John McCain looks bad in George W. Bush’s book – James Hohmann –

After Lehman Brothers filed for bankruptcy in September 2008, with the global economy on the verge of a meltdown, Bush thought McCain could turn the rotten economy to his advantage.

“Our party controlled the White House, so we were the natural target for the finger-pointing,” he wrote. “Yet, I thought the financial crisis gave John his best chance to mount a comeback. In periods of crisis, voters value experience and judgment over youth and charisma. By handling the challenge in a statesmanlike way, John could make the case that he was the better candidate for the times.”

He didn’t.

Instead, McCain called Bush on Sept. 24, a few hours before the president would deliver his nationally televised speech on the necessity of the TARP bailouts, to demand he convene a White House meeting on the rescue package.

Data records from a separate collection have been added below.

(* ===== verification/Prelude.v ===== *)
(** * Secure relay on seL4 / Raspberry Pi 4: verification library

    The program puts a single-board computer between a flight controller
    ("Pixhawk") and its telemetry radio.  Components of a seL4/CAmkES system
    read MAVLink from the controller, encrypt it and write it to the radio,
    and the other way round; one application first agrees on the keys with the
    ground station.  This library models that path, from the bytes of a serial
    port to the bytes of the other one, as executable Rocq functions
    translated from the C code, and proves what the code does.

    ** The parts and how they interact

    A receiver thread stores the bytes of a serial port in a circular buffer
    in shared memory.  Encrypt takes them out, feeds them to the MAVLink
    parser, serialises every message the parser reports into a byte queue, and
    seals the queue 64 bytes at a time with AES-128-GCM under a counter; a
    sealed block of 80 bytes is written to the radio behind a two-byte header.
    Decrypt finds such frames in the buffer of the radio's receiver, opens
    them, and parses the plaintext again before writing it to the controller.
    KeyExchange runs the responder of a station-to-station protocol
    (Curve25519, Ed25519, SHA-512) once, gives Encrypt and Decrypt their keys
    and tells the receivers to switch buffers.

    ** Files (under verification/) and code (under src/)

    Foundations:
    - Prelude: machine integers as [Z] with explicit wrapping, byte buffers,
      big- and little-endian words, the tactics and hint databases;
    - Ring: a window of a circular array; Blocks: hashing in blocks.

    Data structures, apps/*/include/my_type.h and the receivers:
    - Queue: [queue_t] and [deque_t], macro by macro, behind the class
      [ByteFifo], a bounded list of bytes;
    - RingBuffer: [ring_buffer_t] with its producer and consumer as a step
      relation, one access to the shared memory per step;
    - Receiver: Pixhawk and Telemetry of apps/key-exchange, which change the
      buffer they fill when a notification arrives.

    MAVLink, mavlink/include/mavlink/v2.0:
    - Checksum (checksum.h), Sha256 (mavlink_sha256.h), MavlinkTypes
      (mavlink_types.h, and the table of the ardupilotmega dialect), Mavlink
      (the sending half of mavlink_helpers.h: finalising, signing, checking of
      signatures, serialising), MavlinkParser ([mavlink_frame_char_buffer], one
      function per state of the parser), MavlinkRoundTrip (whole frames).

    Cryptography, GEC-block:
    - Aes and AesDecrypt (aestab.c, aeskey.c, aescrypt.c), Gf128 (gf128mul.c,
      gf_mul_lo.h, mode_hdr.h), Gcm and GcmSpec (gcm.c and NIST SP 800-38D),
      AesModes and AesBlockModes (aes_modes.c: the counter mode; ECB, CBC, CFB
      and OFB), Gec (gec.c: boxes, channels, the confidentiality mode),
      Sha512Spec (FIPS 180-4) and Sha512 (ed25519-hash.h), GecKe (gec-ke.c).
    - Limbs, LimbBytes and Donna (curve25519-donna.c): the field in signed limbs,
      the conversions from and to bytes, and the ladder, with X25519 of RFC 7748
      as the reference; DonnaCurve: the instance of the curve interface of
      GecKe that they are.

    Applications, apps/:
    - Relay: the loops and the parser call that all components share;
      SealedStream: a byte stream as a sequence of sealed frames, the class
      [BlockSealer], and the induction over the bytes of a ring that every
      sealing component uses; LinkSample: concrete values for examples;
    - KeyExchangeRelay: Encrypt and Decrypt of key-exchange; KeyExchangeSeed and
      KeyExchangeApp: its KeyExchange, with [fabsf] and [rand] of
      projects/musllibc;
    - CryptoRelay: the four components of comm-crypto-relay.
    - FrameStream: a stream cut into frames, the class [FrameHandler] of the
      loops that act on each frame, and what a handler makes of a prefix of a
      stream; Heartbeat: minimal/mavlink_msg_heartbeat.h, the one generated
      message that the applications make;
    - CryptoBlock: Encrypt and Decrypt of comm-crypto-block; GroundStation:
      gcs-crypto-block, the Linux program at the other end of its radio, with
      both sides put together;
    - PlainRelay: comm-mavlink-relay and comm-mavlink-rpc-relay, which forward
      without encryption; CryptoRpc: Encrypt and Decrypt of
      comm-crypto-rpc-relay, which write through remote calls; CommPacket:
      comm-packet, which makes heartbeats at random intervals;
    - CommUart: the threads of UART and Encrypt of comm-uart, as an interleaving of
      memory accesses under a semaphore; CommUartRelay: what Encrypt makes of a
      block, and the sending half of UART.

    ** How the model corresponds to the code

    A C structure is a [Record] whose fields keep their names; an assignment
    to a field is a function [set_f].  A [w]-bit unsigned integer is a [Z] and
    every operation that can leave its range is wrapped.  A buffer is a list
    of bytes of the size of the array; [rd], [wr] and [memcpy_at] are the
    accesses.  Pointers are not modelled; where the code branches on the
    alignment of one, the alignment is an argument.  Variables that the code
    leaves uninitialised are arguments too ([stack]).  A component is a record
    of its static variables, with the list of its writes to the port; one turn
    of its endless loop is a function on the record and the shared buffer as
    it is during the turn.  Log output is left out.  Where a loop waits for the
    producer the turn returns without effect, and is taken again later from
    the same index.  Where the interleaving itself is the point (RingBuffer,
    Receiver, CommUart, Decrypt of CryptoRpc) a step is one access to the
    shared memory.

    ** What the theorems show

    - The link: the frames Encrypt writes, put in the ring of a Decrypt with the
      same key, come out as what Decrypt's parser makes of a prefix of the
      relayed stream; which bytes each component writes, for every content of
      the ring; the same for comm-crypto-relay from its initialisation.  On
      streams of whole frames the two ends are the identity, but for a bounded
      rest; the board of comm-crypto-block and its ground station agree on
      every heartbeat, and the ground station counts the missing ones; frames
      that comm-crypto-block writes past the end of its buffer.  The plaintext
      relay is transparent in every interleaving of its threads that does not
      overrun the ring, and so are the packets of comm-packet, whose random
      waits all end; over remote calls only the first byte of every buffer
      arrives, and Decrypt of comm-crypto-rpc-relay opens the frame at the start
      of its ring again and again.
    - The key exchange: an honest run ends with the same key material on both
      sides, and with Decrypt and Encrypt holding the other ends of the ground
      station's channels; material is released only after the signature
      verified; every reachable context satisfies the protocol's invariant;
      calls out of turn change nothing; what is installed after a failed run.
    - Cryptography against its standards: AES against FIPS 197 in both
      directions, CBC, CFB and OFB read back, GCM against
      SP 800-38D, the field multiplication against its definition, SHA-512
      against FIPS 180-4 and the SHA-256 of the signatures against its one-shot
      form, both for every way of cutting the input,
      the CRC against its bitwise definition; the boxes open, wrong tags are
      refused, counters do not repeat; the defects of the confidentiality mode.
    - curve25519_donna is X25519: no 64-bit operation overflows, the limbs stay
      within the bounds that the comments of the code announce, the result is
      the least representative; the reference runs over all 256 bits of the
      scalar as the code does, and [x25519_leading_bit] relates it to the 255
      of the RFC.
    - MAVLink: the parser never leaves its arrays and returns to idle; a frame
      that is sent is received unchanged; the verdict on every unsigned frame.
    - Concurrency: in every interleaving without overrun the consumer handles a
      prefix of what was published, and can catch up; an overrun is silent; the
      switch of buffers loses no byte.  In comm-uart a block is never read
      while it is written; its queue is exact with one unit of the semaphore, and
      loses and invents bytes with the two that the code gives it.

    Theorems whose outcome is not what the code means to do are listed as
    findings in the manifest.

    ** Fuel and bounds

    Loops with a bound in the code are structural recursions on it.  The loops
    over the ring have fuel [RING_BUFFER_SIZE] (2048): [available_length] shows
    that fewer bytes are ever available, and [drain_ring_spec],
    [read_header_spec] and [read_message_front] that the fuel is enough.  The
    loop over the queue has fuel for its 4096 bytes ([drain_queue_spec]).  The
    waits of comm-packet have no bound: [wait_ends] gives the fuel from the full
    period of the generator.  The
    counters of the boxes stop 15 short of 2^32 ([counter_limit]), which the
    theorems on sealing carry as a bound on the stream.

    ** Not modelled
    - the arithmetic of ed25519.c: the protocol is proved against the interface
      [Curve] and its laws [CurveLaws], of which DonnaCurve derives the one on
      the length of keys and reduces the agreement to the commutation of
      X25519, a theorem on the group of the curve that is not proved here;
    - comm, comm-crypto and gcs-crypto, earlier versions of the modelled
      applications on a library with boxes of 280 bytes (src/GEC), and the
      functions of comm-packet that would use such boxes, which nothing calls;
      comm-smaccm, generated by another tool chain; the programs under apps/
      that try out one driver each;
    - the seL4 kernel, CAmkES, the drivers and the C library (third-party; the
      serial port is the list of bytes written or received);
    - the generated MAVLink message headers, beyond the heartbeat and the two
      accessors that KeyExchange uses: the relays treat payloads as bytes;
    - AES keys of 192 and 256 bits, the VIA ACE instructions, the 256-byte, 8K
      and 64K tables of gf128mul.c and gf_convert.c, which are compiled out or
      have no caller. *)

From stdpp Require Export list numbers option.
From Stdlib Require Export Lia.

“I asked John how he was feeling about the campaign, but he went directly to the reason for his call,” Bush said.

Bush asked him to hold off. He was worried that such a meeting would undercut Treasury Secretary Henry Paulson’s negotiations with congressional leaders. Indeed, none of Bush’s top advisers were keen on calling a meeting.

McCain disregarded Bush’s plea. He issued a statement calling for a meeting, went on TV just “minutes” after his call to Bush and “suspended” his campaign so he could work on the bill.

It proved a pivotal moment that allowed Obama to paint McCain as “erratic in crisis.” It also forced Bush’s hand, who felt like he didn’t have a choice after McCain went public.

“I could see the headlines: ‘Even Bush Thinks McCain’s Idea Is a Bad One’,” he writes.

Meanwhile, Bush describes Obama as gracious.

“Anytime the president calls, I will take it,” Bush quotes Obama saying, agreeing to interrupt his campaign to fly to Washington.

Before the sitdown in the cabinet room, Bush had a private moment with House Speaker Nancy Pelosi.

“She clearly suspected that my motive was to sabotage the Democrats,” Bush recalls, reflecting on their conversation. “Like a volcano ready to erupt, she said, ‘Barack Obama will be our spokesman’.”